Exercise directions
From the entries below, transcribe exactly the lines between the line holding "(* ===== verification/CInt.v ===== *)" and the line holding "match t with I32 => 2147483647", inclusive; skip all other lines.

Provided records

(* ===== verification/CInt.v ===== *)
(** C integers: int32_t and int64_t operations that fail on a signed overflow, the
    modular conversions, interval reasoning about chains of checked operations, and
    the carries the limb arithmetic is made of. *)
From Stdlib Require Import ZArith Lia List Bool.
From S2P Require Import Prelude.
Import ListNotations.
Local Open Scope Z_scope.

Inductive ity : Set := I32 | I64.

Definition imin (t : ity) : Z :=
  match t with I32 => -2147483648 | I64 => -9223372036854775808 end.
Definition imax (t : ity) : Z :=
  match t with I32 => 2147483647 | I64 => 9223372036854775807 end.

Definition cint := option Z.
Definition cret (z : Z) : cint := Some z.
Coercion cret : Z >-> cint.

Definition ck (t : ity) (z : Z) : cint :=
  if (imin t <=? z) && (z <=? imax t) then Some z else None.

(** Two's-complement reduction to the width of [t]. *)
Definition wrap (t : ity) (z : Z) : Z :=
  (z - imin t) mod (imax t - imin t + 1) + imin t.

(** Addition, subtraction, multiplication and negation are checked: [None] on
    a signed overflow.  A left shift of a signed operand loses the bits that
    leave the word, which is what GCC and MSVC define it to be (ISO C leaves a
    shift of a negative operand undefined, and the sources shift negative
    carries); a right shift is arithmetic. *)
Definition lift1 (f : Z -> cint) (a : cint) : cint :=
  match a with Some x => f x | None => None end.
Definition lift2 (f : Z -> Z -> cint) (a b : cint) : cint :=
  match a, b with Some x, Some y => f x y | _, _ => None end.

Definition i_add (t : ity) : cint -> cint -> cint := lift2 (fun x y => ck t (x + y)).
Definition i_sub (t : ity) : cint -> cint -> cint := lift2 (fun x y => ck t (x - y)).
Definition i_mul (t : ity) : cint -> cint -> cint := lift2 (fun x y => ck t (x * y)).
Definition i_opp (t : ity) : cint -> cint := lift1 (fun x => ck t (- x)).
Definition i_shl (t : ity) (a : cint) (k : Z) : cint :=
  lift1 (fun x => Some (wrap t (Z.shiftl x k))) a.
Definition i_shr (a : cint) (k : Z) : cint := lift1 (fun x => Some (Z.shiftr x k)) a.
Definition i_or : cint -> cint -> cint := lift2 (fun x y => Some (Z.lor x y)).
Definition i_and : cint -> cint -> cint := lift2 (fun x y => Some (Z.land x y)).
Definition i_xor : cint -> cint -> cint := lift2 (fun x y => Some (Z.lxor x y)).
---
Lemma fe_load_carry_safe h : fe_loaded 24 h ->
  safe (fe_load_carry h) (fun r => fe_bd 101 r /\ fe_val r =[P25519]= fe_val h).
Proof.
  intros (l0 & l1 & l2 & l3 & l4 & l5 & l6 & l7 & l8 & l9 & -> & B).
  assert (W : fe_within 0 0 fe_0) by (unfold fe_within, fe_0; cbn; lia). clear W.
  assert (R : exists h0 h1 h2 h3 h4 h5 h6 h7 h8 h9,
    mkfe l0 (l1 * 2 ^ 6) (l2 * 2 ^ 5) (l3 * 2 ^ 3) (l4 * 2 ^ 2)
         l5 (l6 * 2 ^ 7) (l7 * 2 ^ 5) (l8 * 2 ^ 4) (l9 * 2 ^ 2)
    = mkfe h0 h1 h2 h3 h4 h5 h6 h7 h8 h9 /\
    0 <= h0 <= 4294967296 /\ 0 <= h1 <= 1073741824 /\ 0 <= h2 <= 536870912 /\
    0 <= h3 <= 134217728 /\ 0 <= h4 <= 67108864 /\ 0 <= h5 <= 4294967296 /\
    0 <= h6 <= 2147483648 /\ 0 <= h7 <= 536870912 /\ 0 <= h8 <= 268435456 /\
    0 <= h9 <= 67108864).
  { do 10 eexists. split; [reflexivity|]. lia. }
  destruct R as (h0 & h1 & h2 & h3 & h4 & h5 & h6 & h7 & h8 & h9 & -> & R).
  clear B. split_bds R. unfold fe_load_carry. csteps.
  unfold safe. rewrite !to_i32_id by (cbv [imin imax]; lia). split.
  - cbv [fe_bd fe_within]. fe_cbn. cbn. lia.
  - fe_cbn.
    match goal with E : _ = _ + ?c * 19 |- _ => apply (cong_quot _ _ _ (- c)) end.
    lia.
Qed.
...
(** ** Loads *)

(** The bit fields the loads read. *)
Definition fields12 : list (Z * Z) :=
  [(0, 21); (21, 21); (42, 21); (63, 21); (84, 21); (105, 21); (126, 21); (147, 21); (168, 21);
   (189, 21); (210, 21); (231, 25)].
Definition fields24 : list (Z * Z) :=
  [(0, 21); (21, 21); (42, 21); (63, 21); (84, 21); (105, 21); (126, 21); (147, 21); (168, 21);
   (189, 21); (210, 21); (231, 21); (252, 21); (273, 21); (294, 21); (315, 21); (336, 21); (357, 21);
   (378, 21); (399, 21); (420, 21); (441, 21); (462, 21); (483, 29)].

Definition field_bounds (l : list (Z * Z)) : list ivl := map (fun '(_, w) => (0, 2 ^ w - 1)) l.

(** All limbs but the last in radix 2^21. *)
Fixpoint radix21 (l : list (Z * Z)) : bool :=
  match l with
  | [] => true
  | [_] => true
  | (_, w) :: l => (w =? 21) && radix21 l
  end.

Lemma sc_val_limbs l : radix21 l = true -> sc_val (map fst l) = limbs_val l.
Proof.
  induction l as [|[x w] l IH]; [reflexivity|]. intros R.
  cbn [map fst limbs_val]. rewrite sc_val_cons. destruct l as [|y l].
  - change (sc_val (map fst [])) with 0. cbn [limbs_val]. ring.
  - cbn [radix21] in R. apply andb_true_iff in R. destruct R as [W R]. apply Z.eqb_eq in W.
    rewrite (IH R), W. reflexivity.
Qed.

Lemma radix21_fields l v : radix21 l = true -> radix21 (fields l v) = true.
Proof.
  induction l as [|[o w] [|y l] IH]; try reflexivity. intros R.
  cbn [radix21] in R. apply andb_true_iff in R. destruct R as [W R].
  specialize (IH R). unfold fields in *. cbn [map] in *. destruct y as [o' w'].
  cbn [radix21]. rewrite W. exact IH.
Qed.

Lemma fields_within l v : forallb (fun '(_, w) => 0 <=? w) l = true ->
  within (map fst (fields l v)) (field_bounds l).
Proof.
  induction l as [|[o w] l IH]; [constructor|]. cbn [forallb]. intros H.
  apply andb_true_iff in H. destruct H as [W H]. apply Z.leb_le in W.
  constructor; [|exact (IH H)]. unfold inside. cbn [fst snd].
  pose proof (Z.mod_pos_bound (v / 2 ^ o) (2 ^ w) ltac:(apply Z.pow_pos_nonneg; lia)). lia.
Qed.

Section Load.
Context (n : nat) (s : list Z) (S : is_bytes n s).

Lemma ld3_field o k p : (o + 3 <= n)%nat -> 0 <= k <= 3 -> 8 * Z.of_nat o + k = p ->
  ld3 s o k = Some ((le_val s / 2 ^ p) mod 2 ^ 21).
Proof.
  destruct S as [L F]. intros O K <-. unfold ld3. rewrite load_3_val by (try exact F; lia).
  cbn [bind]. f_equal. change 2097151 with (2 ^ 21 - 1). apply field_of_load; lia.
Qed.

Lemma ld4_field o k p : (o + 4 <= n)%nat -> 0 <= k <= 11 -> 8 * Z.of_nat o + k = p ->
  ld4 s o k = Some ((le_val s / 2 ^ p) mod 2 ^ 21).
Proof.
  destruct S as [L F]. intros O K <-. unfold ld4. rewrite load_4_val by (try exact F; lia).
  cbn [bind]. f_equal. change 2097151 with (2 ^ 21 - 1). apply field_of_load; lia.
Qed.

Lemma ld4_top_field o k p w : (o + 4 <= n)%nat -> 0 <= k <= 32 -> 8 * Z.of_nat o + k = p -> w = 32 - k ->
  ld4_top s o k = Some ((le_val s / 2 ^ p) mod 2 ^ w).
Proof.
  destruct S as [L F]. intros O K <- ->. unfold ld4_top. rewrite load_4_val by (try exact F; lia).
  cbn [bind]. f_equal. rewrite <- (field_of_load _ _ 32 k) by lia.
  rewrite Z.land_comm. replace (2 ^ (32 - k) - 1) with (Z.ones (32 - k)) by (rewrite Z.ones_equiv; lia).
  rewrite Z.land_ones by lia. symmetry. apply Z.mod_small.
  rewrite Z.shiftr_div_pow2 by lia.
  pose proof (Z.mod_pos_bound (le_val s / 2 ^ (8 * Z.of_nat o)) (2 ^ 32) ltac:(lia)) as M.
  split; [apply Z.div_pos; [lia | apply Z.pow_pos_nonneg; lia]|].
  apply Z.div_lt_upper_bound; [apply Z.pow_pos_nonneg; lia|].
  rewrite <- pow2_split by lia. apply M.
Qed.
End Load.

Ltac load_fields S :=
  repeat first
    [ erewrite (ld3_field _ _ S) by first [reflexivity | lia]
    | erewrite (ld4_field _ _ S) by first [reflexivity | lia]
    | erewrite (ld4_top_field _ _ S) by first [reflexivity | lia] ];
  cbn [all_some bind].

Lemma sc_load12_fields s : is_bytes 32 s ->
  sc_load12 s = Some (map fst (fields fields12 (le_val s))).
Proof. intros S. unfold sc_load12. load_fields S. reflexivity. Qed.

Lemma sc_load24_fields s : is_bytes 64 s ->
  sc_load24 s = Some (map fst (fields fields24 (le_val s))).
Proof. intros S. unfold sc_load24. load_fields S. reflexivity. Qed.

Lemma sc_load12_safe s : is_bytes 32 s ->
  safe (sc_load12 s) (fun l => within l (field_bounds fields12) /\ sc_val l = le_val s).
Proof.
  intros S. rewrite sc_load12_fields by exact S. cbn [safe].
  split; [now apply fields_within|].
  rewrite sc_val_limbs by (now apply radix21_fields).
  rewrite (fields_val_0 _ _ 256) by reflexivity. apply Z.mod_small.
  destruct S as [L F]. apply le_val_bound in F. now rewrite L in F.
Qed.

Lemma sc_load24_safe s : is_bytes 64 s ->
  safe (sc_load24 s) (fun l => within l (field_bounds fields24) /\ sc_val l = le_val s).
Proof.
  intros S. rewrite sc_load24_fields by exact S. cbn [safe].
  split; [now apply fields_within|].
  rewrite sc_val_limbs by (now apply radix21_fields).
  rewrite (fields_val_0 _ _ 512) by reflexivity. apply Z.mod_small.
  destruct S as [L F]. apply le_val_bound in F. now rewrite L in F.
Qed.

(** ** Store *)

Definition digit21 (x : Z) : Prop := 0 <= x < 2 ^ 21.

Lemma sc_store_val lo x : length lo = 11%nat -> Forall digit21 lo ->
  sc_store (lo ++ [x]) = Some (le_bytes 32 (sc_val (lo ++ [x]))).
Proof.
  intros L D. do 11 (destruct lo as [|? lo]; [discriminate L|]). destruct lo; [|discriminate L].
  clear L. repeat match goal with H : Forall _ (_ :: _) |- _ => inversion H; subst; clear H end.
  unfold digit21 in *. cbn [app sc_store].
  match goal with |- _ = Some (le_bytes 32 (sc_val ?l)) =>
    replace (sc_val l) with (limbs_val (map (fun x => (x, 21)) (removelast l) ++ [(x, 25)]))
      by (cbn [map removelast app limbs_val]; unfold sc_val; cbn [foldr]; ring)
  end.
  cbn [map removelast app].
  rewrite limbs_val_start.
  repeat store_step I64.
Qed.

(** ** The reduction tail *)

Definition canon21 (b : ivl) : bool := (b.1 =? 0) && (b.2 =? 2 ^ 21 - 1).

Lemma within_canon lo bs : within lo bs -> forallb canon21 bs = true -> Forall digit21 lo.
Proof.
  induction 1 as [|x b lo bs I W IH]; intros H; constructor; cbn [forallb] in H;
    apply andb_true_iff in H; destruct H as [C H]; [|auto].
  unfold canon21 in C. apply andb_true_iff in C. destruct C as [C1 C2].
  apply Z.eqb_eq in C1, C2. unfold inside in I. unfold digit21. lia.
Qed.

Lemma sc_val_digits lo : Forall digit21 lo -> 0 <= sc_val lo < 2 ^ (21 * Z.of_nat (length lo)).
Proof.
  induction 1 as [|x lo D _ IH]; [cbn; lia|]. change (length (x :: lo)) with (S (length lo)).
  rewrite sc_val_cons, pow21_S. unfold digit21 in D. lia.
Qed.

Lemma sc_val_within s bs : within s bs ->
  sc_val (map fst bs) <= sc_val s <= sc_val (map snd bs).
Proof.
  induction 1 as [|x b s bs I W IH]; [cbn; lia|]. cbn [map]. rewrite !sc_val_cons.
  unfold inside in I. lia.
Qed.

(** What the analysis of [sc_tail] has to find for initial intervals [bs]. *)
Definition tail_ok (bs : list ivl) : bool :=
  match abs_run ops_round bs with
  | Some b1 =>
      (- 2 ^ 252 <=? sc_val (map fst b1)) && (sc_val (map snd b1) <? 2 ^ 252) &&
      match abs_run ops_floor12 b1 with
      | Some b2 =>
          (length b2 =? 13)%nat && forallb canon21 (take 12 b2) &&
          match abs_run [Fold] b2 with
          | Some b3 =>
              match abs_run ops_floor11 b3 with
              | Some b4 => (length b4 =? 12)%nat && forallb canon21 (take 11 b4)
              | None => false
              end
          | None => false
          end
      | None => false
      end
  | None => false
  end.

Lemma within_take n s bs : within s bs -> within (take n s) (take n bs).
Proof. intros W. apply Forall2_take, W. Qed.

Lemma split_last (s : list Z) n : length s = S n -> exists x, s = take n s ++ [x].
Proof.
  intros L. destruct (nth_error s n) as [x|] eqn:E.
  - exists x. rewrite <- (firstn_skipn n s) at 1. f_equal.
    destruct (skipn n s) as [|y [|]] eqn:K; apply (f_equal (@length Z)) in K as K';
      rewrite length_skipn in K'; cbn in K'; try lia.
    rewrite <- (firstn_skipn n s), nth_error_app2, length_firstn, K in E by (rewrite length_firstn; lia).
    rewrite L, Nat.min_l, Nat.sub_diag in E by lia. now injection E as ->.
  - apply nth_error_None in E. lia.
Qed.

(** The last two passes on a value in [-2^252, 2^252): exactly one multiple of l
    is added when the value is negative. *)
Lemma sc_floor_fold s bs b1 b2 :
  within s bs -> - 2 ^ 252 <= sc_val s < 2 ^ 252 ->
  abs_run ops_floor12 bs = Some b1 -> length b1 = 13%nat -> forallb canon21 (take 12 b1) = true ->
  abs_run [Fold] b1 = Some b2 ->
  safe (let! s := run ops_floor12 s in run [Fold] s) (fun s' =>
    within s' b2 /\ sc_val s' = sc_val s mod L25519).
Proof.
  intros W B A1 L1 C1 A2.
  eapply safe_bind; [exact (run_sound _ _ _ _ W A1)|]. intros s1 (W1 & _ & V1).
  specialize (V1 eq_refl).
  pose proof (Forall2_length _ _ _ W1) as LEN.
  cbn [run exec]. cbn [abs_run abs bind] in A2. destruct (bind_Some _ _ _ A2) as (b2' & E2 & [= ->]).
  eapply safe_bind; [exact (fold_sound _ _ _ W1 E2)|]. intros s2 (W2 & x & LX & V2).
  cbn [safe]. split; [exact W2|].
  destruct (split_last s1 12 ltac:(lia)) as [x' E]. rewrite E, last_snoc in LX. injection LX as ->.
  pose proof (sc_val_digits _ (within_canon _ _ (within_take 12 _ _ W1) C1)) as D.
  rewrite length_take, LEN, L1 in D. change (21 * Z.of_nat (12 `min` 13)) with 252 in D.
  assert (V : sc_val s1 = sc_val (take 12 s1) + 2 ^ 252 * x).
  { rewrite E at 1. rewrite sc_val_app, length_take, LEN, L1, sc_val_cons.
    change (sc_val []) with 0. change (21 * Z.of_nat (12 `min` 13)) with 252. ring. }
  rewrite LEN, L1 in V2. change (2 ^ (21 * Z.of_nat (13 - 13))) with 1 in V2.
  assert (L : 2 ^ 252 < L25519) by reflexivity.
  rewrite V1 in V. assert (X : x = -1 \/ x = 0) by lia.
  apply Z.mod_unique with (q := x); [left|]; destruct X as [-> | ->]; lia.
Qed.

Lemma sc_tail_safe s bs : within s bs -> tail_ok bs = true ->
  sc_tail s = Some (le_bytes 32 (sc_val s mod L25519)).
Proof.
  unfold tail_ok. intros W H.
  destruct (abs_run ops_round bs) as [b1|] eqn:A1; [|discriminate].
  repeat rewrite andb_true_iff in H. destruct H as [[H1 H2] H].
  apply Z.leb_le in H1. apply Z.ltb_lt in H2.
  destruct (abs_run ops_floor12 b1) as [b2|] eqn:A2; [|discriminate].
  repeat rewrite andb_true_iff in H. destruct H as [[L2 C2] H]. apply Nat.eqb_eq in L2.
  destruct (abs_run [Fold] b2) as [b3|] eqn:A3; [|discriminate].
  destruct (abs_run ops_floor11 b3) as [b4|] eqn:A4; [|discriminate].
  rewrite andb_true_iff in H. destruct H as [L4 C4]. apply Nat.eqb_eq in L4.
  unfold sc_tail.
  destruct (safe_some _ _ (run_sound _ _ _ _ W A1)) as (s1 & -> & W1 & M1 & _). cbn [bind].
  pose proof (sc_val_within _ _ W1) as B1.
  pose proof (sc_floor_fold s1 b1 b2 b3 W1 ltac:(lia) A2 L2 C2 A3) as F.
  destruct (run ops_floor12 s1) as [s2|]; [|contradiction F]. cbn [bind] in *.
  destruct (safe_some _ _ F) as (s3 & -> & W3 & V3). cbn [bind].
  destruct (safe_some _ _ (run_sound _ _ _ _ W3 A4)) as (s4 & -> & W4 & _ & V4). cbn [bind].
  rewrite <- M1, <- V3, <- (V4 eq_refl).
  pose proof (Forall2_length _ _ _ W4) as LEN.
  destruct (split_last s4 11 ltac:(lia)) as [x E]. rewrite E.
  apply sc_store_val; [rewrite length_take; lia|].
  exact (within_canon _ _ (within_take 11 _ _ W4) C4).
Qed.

Reply to the task
(* ===== verification/CInt.v ===== *)
(** C integers: int32_t and int64_t operations that fail on a signed overflow, the
    modular conversions, interval reasoning about chains of checked operations, and
    the carries the limb arithmetic is made of. *)
From Stdlib Require Import ZArith Lia List Bool.
From S2P Require Import Prelude.
Import ListNotations.
Local Open Scope Z_scope.

Inductive ity : Set := I32 | I64.

Definition imin (t : ity) : Z :=
  match t with I32 => -2147483648 | I64 => -9223372036854775808 end.
Definition imax (t : ity) : Z :=
  match t with I32 => 2147483647 | I64 => 9223372036854775807 end.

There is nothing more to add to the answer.